## Exercise description
Beginning at the line with "(** ** Certificates *)", output each line to the end of the listing below exactly, please.

## Supplied data
(* ===== verification/Enroll.v ===== *)
(** * Enrolment and renewal: [internal/enroll/service.go], [internal/ca], the token and
      workload operations of [internal/store/store.go], and the interceptor of
      [internal/gateway/auth.go]

    Tokens and workloads are tables beside the registry's; the column
    [provisioning_token_id] of [workloads] is a table of its own.  A call of the store is
    one transaction or statement, which succeeds, fails, or takes effect although its
    answer is lost; other callers may change the tables before each call.  Parsing and
    signing of certificates are parameters. *)

From S2P Require Import Prelude GoStd Netip Wire Uuid Identity Sha256 Policy Validate Registry Ingest Enforce Postgres PolicyStore RegistryStore Token.
From Stdlib Require Import Ascii.
Local Open Scope Z_scope.

Definition hour : Z := 3600 * 10 ^ 9.
Definition second : Z := 10 ^ 9.
Definition DefaultLeafTTL : Z := 24 * hour.
Definition DefaultRenewalGrace : Z := 72 * hour.
Definition BackdateNotBefore : Z := 5 * 60 * second.

(** ** Certificates *)

(** [x509.Certificate], the fields the program sets or reads. *)
Record Certificate := MkCertificate {
  crSerial : Z; crCommonName : string; crURIs : list URL; crNotBefore : Z; crNotAfter : Z; crClientAuth : bool; crIsCA : bool;
}.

## Result
(** ** Certificates *)

(** [x509.Certificate], the fields the program sets or reads. *)
Record Certificate := MkCertificate {
  crSerial : Z; crCommonName : string; crURIs : list URL; crNotBefore : Z; crNotAfter : Z; crClientAuth : bool; crIsCA : bool;
}.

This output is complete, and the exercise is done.